(** The active flag of the bill has no influence on the derived fields. *)
Lemma Cost_pre_save_ignores_active (b : Bill) (self : Cost) :
  Cost_pre_save b self
  = (c <- div (mul (bill_cost b) (percentage self)) (of_int 100) ;;
     ce <- div (mul (bill_cost_estimate b) (percentage self)) (of_int 100) ;;
     Ok (set_cost_estimate (set_cost self c) ce)).
Proof.
  unfold Cost_pre_save.
  destruct (bill_active b); simpl; [reflexivity|].
  destruct (div (mul (bill_cost b) (percentage self)) (of_int 100)); simpl;
    [|reflexivity].
  destruct (div (mul (bill_cost_estimate b) (percentage self)) (of_int 100));
    reflexivity.
Qed.

(** ** Exactness of the share of a bill *)

Lemma ndigits_aux_pos (f : nat) (n : Z) : 1 <= ndigits_aux f n.
Proof.
  revert n. induction f as [|f IH]; intros n; cbn [ndigits_aux]; [lia|].
  destruct (n <? 10); [lia|]. specialize (IH (n / 10)). lia.
Qed.

Lemma ndigits_aux_bounds (f : nat) :
  forall n, 0 < n -> n < 2 ^ (Z.of_nat f + 1) ->
            10 ^ (ndigits_aux f n - 1) <= n < 10 ^ ndigits_aux f n.
Proof.
  induction f as [|f IH]; intros n Hn Hf.
  - simpl in *. lia.
  - cbn [ndigits_aux]. destruct (Z.ltb_spec n 10) as [Hlt|Hge].
    + simpl. lia.
    + assert (Hm : 0 < n / 10) by (apply Z.div_str_pos; lia).
      assert (Hmf : n / 10 < 2 ^ (Z.of_nat f + 1)).
      { apply Z.div_lt_upper_bound; [lia|].
        replace (Z.of_nat (S f) + 1) with (Z.succ (Z.of_nat f + 1)) in Hf by lia.
        rewrite Z.pow_succ_r in Hf by lia. lia. }
      specialize (IH _ Hm Hmf).
      pose proof (ndigits_aux_pos f (n / 10)) as Hpos.
      set (a := ndigits_aux f (n / 10)) in *.
      replace (1 + a - 1) with (Z.succ (a - 1)) by lia.
      replace (1 + a) with (Z.succ a) by lia.
      rewrite !Z.pow_succ_r by lia.
      pose proof (Z.div_mod n 10 ltac:(lia)) as Hdm.
      pose proof (Z.mod_pos_bound n 10 ltac:(lia)) as Hmod.
      lia.
Qed.

(** [ndigits] counts the decimal digits. *)
Lemma ndigits_bounds (n : Z) :
  n <> 0 -> 10 ^ (ndigits n - 1) <= Z.abs n < 10 ^ ndigits n.
Proof.
  intros Hn. unfold ndigits. apply ndigits_aux_bounds; [lia|].
  rewrite Z2Nat.id by apply Z.log2_nonneg.
  apply Z.log2_spec. lia.
Qed.

Lemma ndigits_le (n k : Z) : 1 <= k -> Z.abs n < 10 ^ k -> ndigits n <= k.
Proof.
  intros Hk Hn. destruct (Z.eq_dec n 0) as [->|Hnz]; [exact Hk|].
  destruct (ndigits_bounds n Hnz) as [Hlo _].
  destruct (Z_le_gt_dec (ndigits n) k) as [H|H]; [exact H|]. exfalso.
  assert (10 ^ k <= 10 ^ (ndigits n - 1)) by (apply Z.pow_le_mono_r; lia).
  lia.
Qed.

(** A coefficient within the precision is left alone. *)
Lemma fix_small (d : Decimal) : Z.abs (coef d) < 10 ^ prec -> fix_ d = d.
Proof.
  intros H. unfold fix_, fix_prec.
  pose proof (ndigits_le (coef d) prec ltac:(unfold prec; lia) H) as Hle.
  apply Z.leb_le in Hle. now rewrite Hle.
Qed.

Lemma mul_exact (a b : Decimal) :
  Z.abs (coef a * coef b) < 10 ^ prec ->
  mul a b = mkDecimal (coef a * coef b) (exp a + exp b).
Proof. intros H. unfold mul. now apply fix_small. Qed.

Lemma strip_zeros_pow (j fuel : nat) :
  forall c e,
    strip_zeros (j + fuel) (c * 10 ^ Z.of_nat j) e
    = strip_zeros fuel c (e + Z.of_nat j).
Proof.
  induction j as [|j IH]; intros c e.
  - simpl. now rewrite Z.mul_1_r, Z.add_0_r.
  - replace (Z.of_nat (S j)) with (Z.succ (Z.of_nat j)) by lia.
    rewrite Z.pow_succ_r by lia.
    replace (c * (10 * 10 ^ Z.of_nat j)) with (c * 10 ^ Z.of_nat j * 10) by lia.
    cbn [Nat.add strip_zeros].
    rewrite Z.mod_mul, Z.div_mul by lia. cbn [Z.eqb].
    rewrite IH. f_equal. lia.
Qed.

- **What is expected**
Return exactly the line that contains "- simpl. now rewrite Z.mul_1_r, Z.add_0_r." and every line after it, through the last line of the records.

- **Exercise solution**
  - simpl. now rewrite Z.mul_1_r, Z.add_0_r.
  - replace (Z.of_nat (S j)) with (Z.succ (Z.of_nat j)) by lia.
    rewrite Z.pow_succ_r by lia.
    replace (c * (10 * 10 ^ Z.of_nat j)) with (c * 10 ^ Z.of_nat j * 10) by lia.
    cbn [Nat.add strip_zeros].
    rewrite Z.mod_mul, Z.div_mul by lia. cbn [Z.eqb].
    rewrite IH. f_equal. lia.
Qed.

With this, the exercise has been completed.